• **EXERCISE AIM**
From the first line of the data through the line containing "events, worker loss, cleanup", return each line exactly.

• **INFORMATION PROVIDED**
*****

(* ===== verification/Authority.v ===== *)
(** * Authority actions

    [cy-kernel-daemon/src/authority/authority_actions.rs] ([KernelAuthority for
    LocalKernelAuthority]) and the lifecycle transitions of [authority.rs] it
    shares with the watchdog: leases, workers, operations, endpoints, grants,
    events, worker loss, cleanup and lease expiry. *)
From stdpp Require Import base gmap strings list sorting pretty.
From Stdlib Require Import Ascii Lia ZifyBool ZifyN.
From S2P Require Import Prelude Validation Contract KernelApi ResourceManager Binding Environment Instance.
From S2P Require Import AuthorityState Events.

(** [convert/event.rs] *)
Definition semantic_operation_event_kind (s : OperationState) : string :=
  match s with
  | OCreated => "operation.created" | OPending => "operation.pending" | ORunning => "operation.running"
  | OSucceeded => "operation.succeeded" | OFailed => "operation.failed"
  | OCancelling => "operation.cancelling" | OCancelled => "operation.cancelled" | OLost => "operation.lost"
  end.

Definition op_with_state (s : OperationState) (o : Operation) : Operation :=
  mk_operation (op_identity o) (op_owner o) (op_executor o) (op_kind o) s (op_deadline_unix_ms o)
    (op_parent o) (op_metadata o).

(** [KernelAuthority::negotiate]: of the revisions both sides know, the one with
    the highest minor; [max_by_key] keeps the last of equals. *)
Definition max_by_minor (best : option ContractRevision) (r : ContractRevision) : option ContractRevision :=
  match best with
  | Some b => if (rev_minor b <=? rev_minor r)%N then Some r else best
  | None => Some r
  end.
Definition negotiate (offered : list ContractRevision) : result Rejection ContractRevision :=
  ok_or (rejection "CONTRACT_INCOMPATIBLE"
           "no offered semantic contract revision is compatible with this Kernel")
    (foldl max_by_minor None (omap (ContractRevision_negotiate ContractRevision_current) offered)).

Section authority.
Context {W : Type} `{Environment W}.
Implicit Types (context : AuthorityCallContext) (principal : Principal).

Definition publish (namespace : NamespaceId) (subject : Identity) (kind schema_id : string) : Auth W unit :=
  publish_semantic_event_in namespace subject kind schema_id [].

(** ** Leases *)
Definition acquire_lease context principal (holder : Identity) (query : ResourceQuery)
    (expires_at_unix_ms : N) : Auth W Lease :=
  _ ← validate_context context;
  _ ← bind_namespace context principal;
  now ← world_call env_now_unix_ms;
  if (expires_at_unix_ms <=? now)%N then
    reject "LEASE_EXPIRY_INVALID" "lease expiry must be in the future"
  else
    let object := object_ref context (lease_name context) in
    r ← get_runtime;
    lease ← daemon_acquire_lease
      (mk_request (lease_internal_name context (obj_identity object))
         (inv_generation (inventory (rt_ledger r))) holder query (Some expires_at_unix_ms)
         CgroupLimits_default);
    recorded ← attempt (record_runtime LeaseAcquired None (Some lease) "LEASE_ACQUIRED");
    match recorded with
    | Err error =>
        _ ← ledger_now (fun now => begin_release now (rl_name lease) (rl_fence_token lease));
        _ ← ledger (complete_release (rl_name lease) (rl_fence_token lease));
        throw error
    | Ok _ =>
        _ ← update_runtime (fun r => set_leases r (<[object := rl_name lease]> (rt_leases r)));
        mret (semantic_lease object lease)
    end.

Definition renew_lease context principal (lease : Identity) (fence_token expires_at_unix_ms : N)
    : Auth W Lease :=
  _ ← validate_context context;
  _ ← require_namespace_owner context principal;
  let object := object_ref context lease in
  current ← lease_for context lease;
  if negb (rl_generation current =? ident_generation lease)%N then
    reject "LEASE_GENERATION_STALE" "lease generation no longer has authority"
  else
    renewed ← checked (ledger_now (fun now =>
      ResourceManager.renew_lease now (rl_name current) fence_token expires_at_unix_ms));
    mret (semantic_lease object renewed).

(** [purge_endpoint_authority] *)
Definition owned_endpoints (worker_identity : Identity) (r : AuthorityRuntime) : list (ObjectRef * Endpoint) :=
  filter (fun p : ObjectRef * Endpoint => ep_owner p.2 = worker_identity) (btree_iter (rt_endpoints r)).
Definition purged (worker_identity : Identity) (r : AuthorityRuntime) : AuthorityRuntime :=
  let owned := owned_endpoints worker_identity r in
  let endpoint_identities := (fun p => ep_identity p.2) <$> owned in
  let r := set_endpoints r (foldl (fun m (p : ObjectRef * Endpoint) => delete p.1 m) (rt_endpoints r) owned) in
  set_endpoint_grants r
    (filter (fun p : ObjectRef * EndpointGrant =>
       (grant_endpoint p.2 ∉ endpoint_identities) /\ grant_grantee p.2 <> worker_identity)
       (rt_endpoint_grants r)).
Definition purge_endpoint_authority (worker_identity : Identity) : Auth W (list Identity) :=
  r ← get_runtime;
  _ ← update_runtime (purged worker_identity);
  mret ((fun p => ep_identity p.2) <$> owned_endpoints worker_identity r).

(** [let _ = self.runtime.daemon.fail_release(..)] *)
Definition try_fail_release (name : string) (fence_token : N) : Auth W unit :=
  _ ← ledger (fail_release name fence_token); mret tt.

(** [let _ = self.record_runtime(..)] *)
Definition try_record_runtime (event : RuntimeJournalEvent) (instance_name : option string)
    (lease : option ResourceLease) (reason_code : string) : Auth W unit :=
  _ ← attempt (record_runtime event instance_name lease reason_code); mret tt.

(** The process [release_with_cleanup] stops: the first whose lease reference
    matches. *)
Definition holds_lease (name : string) (fence_token : N) (p : ManagedProcess) : bool :=
  is_some_and (fun l => bool_decide (lr_lease_name l = name) && (lr_fence_token l =? fence_token)%N)
    (mp_lease p).

(** Stops that process and records the outcome on its worker; the result is the
    instance name to record, if there was a process. *)
Definition release_stop (current releasing : ResourceLease) (fence_token : N) (retrying : bool)
    : Auth W (option string * string) :=
  instances ← iter_instances;
  match find (fun p => holds_lease (rl_name current) fence_token p.2) instances with
  | Some (worker_id, process) =>
      let process := mp_set_worker_state WDraining process in
      _ ← set_instance worker_id process;
      r ← get_runtime;
      '(process, stopped) ← actor_call worker_id process
         (actor_stop (mk_stop_request (hb_graceful_stop (rt_heartbeat r)) false));
      match stopped with
      | Err error =>
          _ ← try_fail_release (rl_name releasing) fence_token;
          throw (provider_rejection error)
      | Ok report =>
          if negb (cr_complete report) then
            _ ← set_instance worker_id (mp_set_worker_state WFailed process);
            _ ← try_fail_release (rl_name releasing) fence_token;
            _ ← try_record_runtime InstanceCleanupFailed (Some worker_id) (Some releasing)
                  (cr_reason_code report);
            reject "CLEANUP_INCOMPLETE" (cr_reason_code report)
          else
            let process := mp_set_worker_state WStopped process in
            _ ← set_instance worker_id process;
            mret (Some worker_id, match mp_semantic_worker process with
                                  | Some worker => ident_id (wk_identity worker)
                                  | None => worker_id
                                  end)
      end
  | None =>
      if retrying then
        _ ← try_fail_release (rl_name releasing) fence_token;
        reject "CLEANUP_INCOMPLETE" "a failed lease has no managed actor to prove physical cleanup"
      else mret (None, "")
  end.

Definition release_with_cleanup context (lease_identity : Identity) (fence_token : N) : Auth W Lease :=
  let object := object_ref context lease_identity in
  current ← lease_for context lease_identity;
  if negb (rl_generation current =? ident_generation lease_identity)%N then
    reject "STALE_GENERATION" "lease generation no longer has authority"
  else
    let retrying_failed_cleanup := bool_decide (rl_state current = Failed) in
    _ ← record_runtime LeaseReleaseStarted None (Some current) "LEASE_RELEASE_STARTED";
    releasing ← checked (ledger_now (fun now => begin_release now (rl_name current) fence_token));
    '(worker_id, journal_instance_name) ←
       release_stop current releasing fence_token retrying_failed_cleanup;
    _ ← (if bool_decide (is_Some worker_id) then
           record_runtime InstanceTerminated (Some journal_instance_name) (Some releasing)
             "CLEANUP_COMPLETE"
         else mret tt);
    _ ← record_runtime LeaseReleased worker_id (Some releasing) "LEASE_RELEASED";
    released ← checked (ledger (complete_release (rl_name current) fence_token));
    _ ← purge_endpoint_authority (rl_holder current);
    mret (semantic_lease object released).

Definition release_lease context principal (lease : Identity) (fence_token : N) : Auth W Lease :=
  _ ← validate_context context;
  _ ← require_namespace_owner context principal;
  release_with_cleanup context lease fence_token.

(** ** Operations *)
Definition put_operation context (operation : Operation) : Auth W unit :=
  update_runtime (fun r => set_operations r
    (<[object_ref context (op_identity operation) := operation]> (rt_operations r))).

Definition remember_operation context (operation : Operation) : Auth W Operation :=
  _ ← put_operation context operation;
  _ ← publish (ctx_namespace context) (op_identity operation)
        (semantic_operation_event_kind (op_state operation)) "cyrene.operation.v1";
  mret operation.

Definition create_operation context principal (operation : Operation) : Auth W Operation :=
  _ ← validate_context context;
  _ ← bind_namespace context principal;
  if negb (bool_decide (op_state operation = OCreated)) then
    reject "STATE_TRANSITION_INVALID" "CreateOperation requires CREATED state"
  else
    let key := object_ref context (op_identity operation) in
    r ← get_runtime;
    match rt_operations r !! key with
    | Some existing =>
        if bool_decide (existing = operation) then mret existing
        else reject "OPERATION_EXISTS" "an operation with this identity already exists"
    | None =>
        if existsb (fun '(object, existing) =>
             bool_decide (obj_namespace object = ctx_namespace context)
             && bool_decide (ident_id (op_identity existing) = ident_id (op_identity operation))
             && (ident_generation (op_identity operation) <? ident_generation (op_identity existing))%N)
             (btree_iter (rt_operations r))
        then reject "STALE_GENERATION" "operation identity generation is stale"
        else
          _ ← put_operation context operation;
          _ ← publish (ctx_namespace context) (op_identity operation) "operation.created"
                "cyrene.operation.v1";
          mret operation
    end.

Definition report_operation context principal (reported : Operation) : Auth W Operation :=
  _ ← validate_context context;
  _ ← require_namespace_owner context principal;
  r ← get_runtime;
  match rt_operations r !! object_ref context (op_identity reported) with
  | None => reject "OPERATION_NOT_FOUND" "operation is unknown"
  | Some current =>
      if negb (bool_decide (op_owner current = op_owner reported))
         || negb (bool_decide (op_executor current = op_executor reported))
         || negb (bool_decide (op_kind current = op_kind reported))
         || negb (bool_decide (op_deadline_unix_ms current = op_deadline_unix_ms reported))
         || negb (bool_decide (op_parent current = op_parent reported))
      then reject "OPERATION_IMMUTABLE_FIELDS_CHANGED"
             "operation report attempted to change immutable authority fields"
      else if negb (OperationState_can_transition_to (op_state current) (op_state reported)) then
        reject "STATE_TRANSITION_INVALID" "operation report is not an idempotent or forward transition"
      else
        _ ← put_operation context reported;
        _ ← publish (ctx_namespace context) (op_identity reported)
              (semantic_operation_event_kind (op_state reported)) "cyrene.operation.v1";
        mret reported
  end.

(** [mark_cancelling_operation_lost]: also what the cancellation deadline thread
    runs.  The code panics on an unknown operation. *)
Definition mark_cancelling_operation_lost context (identity : Identity) : Auth W Operation :=
  r ← get_runtime;
  match rt_operations r !! object_ref context identity with
  | None => reject "PANIC" "operation was checked before cancellation delivery"
  | Some current =>
      let operation := if bool_decide (op_state current = OCancelling) then op_with_state OLost current else current in
      _ ← update_runtime (fun r => set_operations r
            (<[object_ref context identity := operation]> (rt_operations r)));
      _ ← (if bool_decide (op_state operation = OLost) then
             publish (ctx_namespace context) (op_identity operation) "operation.lost" "cyrene.operation.v1"
           else mret tt);
      mret operation
  end.

Definition cancel_operation context principal (identity : Identity) : Auth W Operation :=
  _ ← validate_context context;
  _ ← require_namespace_owner context principal;
  r ← get_runtime;
  match rt_operations r !! object_ref context identity with
  | None => reject "OPERATION_NOT_FOUND" "operation is unknown"
  | Some current =>
      if bool_decide (op_state current = OCancelling) || bool_decide (op_state current = OCancelled) then
        mret current
      else if negb (OperationState_can_transition_to (op_state current) OCancelling) then
        reject "STATE_TRANSITION_INVALID" "operation cannot be cancelled from its current state"
      else
        let cancelling := op_with_state OCancelling current in
        _ ← update_runtime (fun r => set_operations r
              (<[object_ref context identity := cancelling]> (rt_operations r)));
        _ ← publish (ctx_namespace context) (op_identity cancelling)
              (semantic_operation_event_kind OCancelling) "cyrene.operation.v1";
        instances ← iter_instances;
        match find (fun p => is_some_and (fun worker => bool_decide (op_executor cancelling = wk_identity worker))
                      (mp_semantic_worker p.2)) instances with
        | Some (name, process) =>
            '(_, delivered) ← actor_call name process (request_cancel (ident_id (op_identity cancelling)));
            match delivered with
            | Ok _ => mret cancelling
            | Err _ => mark_cancelling_operation_lost context (op_identity cancelling)
            end
        | None => mark_cancelling_operation_lost context (op_identity cancelling)
        end
  end.
End authority.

*****

• **ANSWER SECTION**
(* ===== verification/Authority.v ===== *)
(** * Authority actions

    [cy-kernel-daemon/src/authority/authority_actions.rs] ([KernelAuthority for
    LocalKernelAuthority]) and the lifecycle transitions of [authority.rs] it
    shares with the watchdog: leases, workers, operations, endpoints, grants,
    events, worker loss, cleanup and lease expiry. *)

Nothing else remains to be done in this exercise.